(* ===== verification/Smdp.v ===== *)
(** * Smdp: the SM-DP+ server

    [core/esim/smdp/smdp.go] and [filestore.go].  The session store and the
    profile source are interfaces, as in the code: the theorems about the
    server are proved against them, and the memory store, the file store (by
    path, as the system it is on takes paths) and the activation-code registry
    are instances.  The clock and the random
    values a handler draws are an environment.  Requests are values, so the
    code's guards against nil requests have no counterpart; handlers run one
    at a time. *)
From stdpp Require Import pretty.
From S2P Require Import Prelude.
From S2P Require Import Paths.
From S2P Require Import Encoding.
From S2P Require Import Activation.
From S2P Require Import Profile.
From S2P Require Import EsimCrypto.
From S2P Require Import Der.
From S2P Require Import EsimRegistry.

Inductive SessionStatus :=
  | StatusPending | StatusAuthenticated | StatusConfirmed | StatusCancelled.
#[global] Instance SessionStatus_eq_dec : EqDecision SessionStatus.
Proof. solve_decision. Defined.

Inductive Error :=
  | ErrUnknownActivationCode | ErrUnknownSession | ErrSessionState (st : SessionStatus)
  | ErrProofFailed | ErrBadRequest | ErrCorrupt | ErrSource (e : EsimRegistry.Error)
  | ErrCrypto (e : EsimCrypto.Error) | ErrRandom | ErrStore | ErrLoadKey
  | ErrPanic.   (* a nil dereference, which aborts the request *)

Definition zero_keys : SessionKeys :=
  mkKeys (replicate 16 0) (replicate 16 0) (replicate 16 0) (replicate 16 0).

Section Sessions.
Context `{P256}.

Record Session := mkSession {
  TransactionID : string; SActivationCode : string; SEID : string; SICCID : string;
  Status : SessionStatus; SeqCounter : Z;
  EuiccChallenge : bytes; EuiccEKPb : bytes; ServerChallenge : bytes;
  ServerEphemeral : option privkey; Keys : SessionKeys; SCreatedAt : time; UpdatedAt : time;
}.

(** ** The store interface *)
(** [view] is what a store holds, by the name it gives a transaction id
    ([name]); where it has no entry, reading fails with [missing].  A write may
    fail, if the disk does not accept it ([wr]) or the store does not take the
    id ([storable]), and then changes nothing. *)
Class Store (T : Type) := {
  create_session : bool -> Session -> T -> T * res Error unit;
  get_session : string -> T -> res Error Session;
  update_session : bool -> Session -> T -> T * res Error unit;
  delete_session : bool -> string -> T -> T * res Error unit;
  name : string -> string;
  storable : string -> bool;
  missing : string -> Error;
  view : T -> gmap string Session;
  store_ok : T -> Prop;
  get_view : forall t id, store_ok t -> get_session id t =
    match view t !! name id with Some s => Ok s | None => Err (missing id) end;
  create_view : forall wr s t, store_ok t ->
    let '(t', r) := create_session wr s t in
    store_ok t' /\ (r = Ok tt \/ r = Err ErrStore) /\
    (wr = true -> storable (TransactionID s) = true -> r = Ok tt) /\
    view t' = if is_ok r then <[name (TransactionID s) := s]> (view t) else view t;
  update_view : forall wr s t, store_ok t ->
    let '(t', r) := update_session wr s t in
    store_ok t' /\ (r = Ok tt \/ r = Err ErrStore) /\
    (wr = true -> storable (TransactionID s) = true -> r = Ok tt) /\
    view t' = if is_ok r then <[name (TransactionID s) := s]> (view t) else view t;
}.

(** ** The memory store *)
Definition MemStore : Type := gmap string Session.
Definition NewMemStore : MemStore := ∅.
Definition CreateSession (s : Session) (m : MemStore) : MemStore * res Error unit :=
  (<[TransactionID s := s]> m, Ok tt).
Definition GetSession (id : string) (m : MemStore) : res Error Session :=
  match (m : gmap string Session) !! id with Some s => Ok s | None => Err ErrUnknownSession end.
Definition UpdateSession (s : Session) (m : MemStore) : MemStore * res Error unit :=
  (<[TransactionID s := s]> m, Ok tt).
Definition DeleteSession (id : string) (m : MemStore) : MemStore * res Error unit :=
  (delete id (m : gmap string Session), Ok tt).
#[export] Instance mem_store : Store MemStore.
Proof.
  refine {| create_session := fun _ => CreateSession; get_session := GetSession;
    update_session := fun _ => UpdateSession; delete_session := fun _ => DeleteSession;
    name := fun id => id; storable := fun _ => true; missing := fun _ => ErrUnknownSession;
    view := fun m => m; store_ok := fun _ => True |}; [done|..];
    intros wr s t _; cbn; auto.
Defined.

(** ** The file store *)
(** One JSON document per transaction; the private key is stored as bytes. *)
Record fileSession := mkFileSession {
  fTransactionID : string; fActivationCode : string; fEID : string; fICCID : string;
  fStatus : SessionStatus; fSeqCounter : Z;
  fEuiccChallenge : bytes; fEuiccEKPb : bytes; fServerChallenge : bytes;
  fServerEphemeral : bytes; fKeys : list bytes; fCreatedAt : time; fUpdatedAt : time;
}.
Definition toSession (f : fileSession) : res Error Session :=
  let keys := mkKeys (nth 0 (fKeys f) []) (nth 1 (fKeys f) []) (nth 2 (fKeys f) [])
                (nth 3 (fKeys f) []) in
  let s := mkSession (fTransactionID f) (fActivationCode f) (fEID f) (fICCID f) (fStatus f)
    (fSeqCounter f) (fEuiccChallenge f) (fEuiccEKPb f) (fServerChallenge f) None keys
    (fCreatedAt f) (fUpdatedAt f) in
  if 0 <? zlen (fServerEphemeral f) then
    match priv_of (fServerEphemeral f) with
    | None => Err ErrLoadKey
    | Some k => Ok {| s with ServerEphemeral := Some k |}
    end
  else Ok s.
Definition fromSession (s : Session) : fileSession :=
  mkFileSession (TransactionID s) (SActivationCode s) (SEID s) (SICCID s) (Status s)
    (SeqCounter s) (EuiccChallenge s) (EuiccEKPb s) (ServerChallenge s)
    (match ServerEphemeral s with Some k => priv_bytes k | None => [] end)
    [Enc (Keys s); Mac (Keys s); Kek (Keys s); Dek (Keys s)] (SCreatedAt s) (UpdatedAt s).

(** What the operating system makes of a path: it can be a file, a directory of
    it is not there, or the path is refused (it holds a NUL, a name in it is too
    long). *)
Inductive Access := Usable | NoDirectory | Refused.
#[global] Instance Access_eq_dec : EqDecision Access.
Proof. solve_decision. Defined.
(** The directory and the system it is on, which takes names of up to 255 bytes
    in it. *)
Definition file_name (n : string) : Prop :=
  ordinary n /\ 0 ∉ string_bytes n /\ slen n <= 255.
Class Disk := {
  session_dir : string;
  access : string -> Access;
  file_name_usable : forall n, file_name n -> access (Join session_dir n) = Usable;
}.
Context `{Disk}.
(** The documents that can be reached, by their paths; [None] is one that does
    not unmarshal ("corrupt session file").  An id with dots and slashes can
    name a JSON object of another program, which unmarshals to a session with
    no status; such objects are not represented.  [writeJSONFile] replaces a
    document as a whole, through a second file beside it. *)
Definition fileStore : Type := gmap string (option fileSession).
Definition path (tx : string) : string := Join session_dir (tx +:+ ".json").
Definition writable (p : string) : bool :=
  bool_decide (access p = Usable) && bool_decide (access (p +:+ ".tmp") = Usable).
Definition writeJSONFile (wr : bool) (p : string) (f : fileSession) (d : fileStore) : fileStore * res Error unit :=
  if wr && writable p then (<[p := Some f]> d, Ok tt) else (d, Err ErrStore).
Definition fileStore_CreateSession (wr : bool) (s : Session) (d : fileStore) :
    fileStore * res Error unit :=
  writeJSONFile wr (path (TransactionID s)) (fromSession s) d.
Definition fileStore_GetSession (id : string) (d : fileStore) : res Error Session :=
  match access (path id) with
  | Refused => Err ErrStore
  | NoDirectory => Err ErrUnknownSession
  | Usable =>
      match (d : gmap string (option fileSession)) !! path id with
      | None => Err ErrUnknownSession
      | Some None => Err ErrCorrupt
      | Some (Some f) => toSession f
      end
  end.
Definition fileStore_UpdateSession := fileStore_CreateSession.
Definition fileStore_DeleteSession (wr : bool) (id : string) (d : fileStore) :
    fileStore * res Error unit :=
  match access (path id) with
  | Refused => (d, Err ErrStore)
  | NoDirectory => (d, Ok tt)
  | Usable =>
      match (d : gmap string (option fileSession)) !! path id with
      | None => (d, Ok tt)
      | Some _ => if wr then (delete (path id) (d : gmap string (option fileSession)), Ok tt) else (d, Err ErrStore)
      end
  end.

Lemma toSession_fromSession s : toSession (fromSession s) = Ok s.
Proof.
  unfold toSession, fromSession. destruct s as [a b c d e f g h i k keys l m]; cbn.
  destruct k as [k|]; [|by destruct keys]. destruct (priv_roundtrip k) as [Hne Hk].
  assert (Hz : 0 <? zlen (priv_bytes k) = true).
  { apply Z.ltb_lt. unfold zlen. destruct (priv_bytes k); [done|cbn; lia]. }
  rewrite Hz, Hk. by destruct keys.
Qed.
Lemma toSession_id f s : toSession f = Ok s -> TransactionID s = fTransactionID f.
Proof. unfold toSession. intros E. repeat case_match; by simplify_eq. Qed.
Definition document_of (f : option fileSession) : option Session :=
  match f with Some f => match toSession f with Ok s => Some s | Err _ => None end | None => None end.
Definition file_view (d : fileStore) : gmap string Session :=
  omap document_of (d : gmap string (option fileSession)).
(** Every document within reach is a session's, under its own transaction. *)
Definition file_ok (d : fileStore) : Prop :=
  map_Forall (fun p f => access p = Usable /\ exists s, document_of f = Some s /\ path (TransactionID s) = p)
    (d : gmap string (option fileSession)).
Lemma document_fromSession s : document_of (Some (fromSession s)) = Some s.
Proof. unfold document_of. by rewrite toSession_fromSession. Qed.
Lemma file_view_insert p s (d : gmap string (option fileSession)) :
  file_view (<[p := Some (fromSession s)]> d) = <[p := s]> (file_view d).
Proof. apply omap_insert_Some, document_fromSession. Qed.
Lemma file_create wr s d : file_ok d ->
  let '(d', r) := fileStore_CreateSession wr s d in
  file_ok d' /\ (r = Ok tt \/ r = Err ErrStore) /\
  (wr = true -> writable (path (TransactionID s)) = true -> r = Ok tt) /\
  file_view d' = if is_ok r then <[path (TransactionID s) := s]> (file_view d) else file_view d.
Proof.
  intros Hok. unfold fileStore_CreateSession, writeJSONFile. destruct (wr && writable _) eqn:E.
  - apply andb_true_iff in E as [-> Hw]. split_and!; [|by left|done|apply file_view_insert].
    apply map_Forall_insert_2; [|done]. split.
    + apply andb_true_iff in Hw as [Hw _]. by apply bool_decide_eq_true in Hw.
    + exists s. split; [apply document_fromSession|done].
  - split_and!; [done|by right| |done]. intros -> Hw. by rewrite Hw in E.
Qed.
#[export] Instance file_store : Store fileStore.
Proof.
  refine {| create_session := fileStore_CreateSession; get_session := fileStore_GetSession;
    update_session := fileStore_UpdateSession; delete_session := fileStore_DeleteSession;
    name := path; storable := fun id => writable (path id);
    missing := fun id => match access (path id) with Refused => ErrStore | _ => ErrUnknownSession end;
    view := file_view; store_ok := file_ok |}.
  - intros t id Hok. unfold fileStore_GetSession, file_view. rewrite lookup_omap.
    destruct ((t : gmap string (option fileSession)) !! path id) as [f|] eqn:E; cbn; [|by destruct (access _)].
    apply Hok in E as (-> & s & E & _). rewrite E. destruct f as [f|]; [|done]. cbn in E.
    by destruct (toSession f); simplify_eq.
  - apply file_create.
  - apply file_create.
Defined.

☆ ☆ ☆ ☆

Task objective: Quote the records above exactly, from the first line through the line containing "at a time. *)", and nothing more.

Written answer:
(* ===== verification/Smdp.v ===== *)
(** * Smdp: the SM-DP+ server

    [core/esim/smdp/smdp.go] and [filestore.go].  The session store and the
    profile source are interfaces, as in the code: the theorems about the
    server are proved against them, and the memory store, the file store (by
    path, as the system it is on takes paths) and the activation-code registry
    are instances.  The clock and the random
    values a handler draws are an environment.  Requests are values, so the
    code's guards against nil requests have no counterpart; handlers run one
    at a time. *)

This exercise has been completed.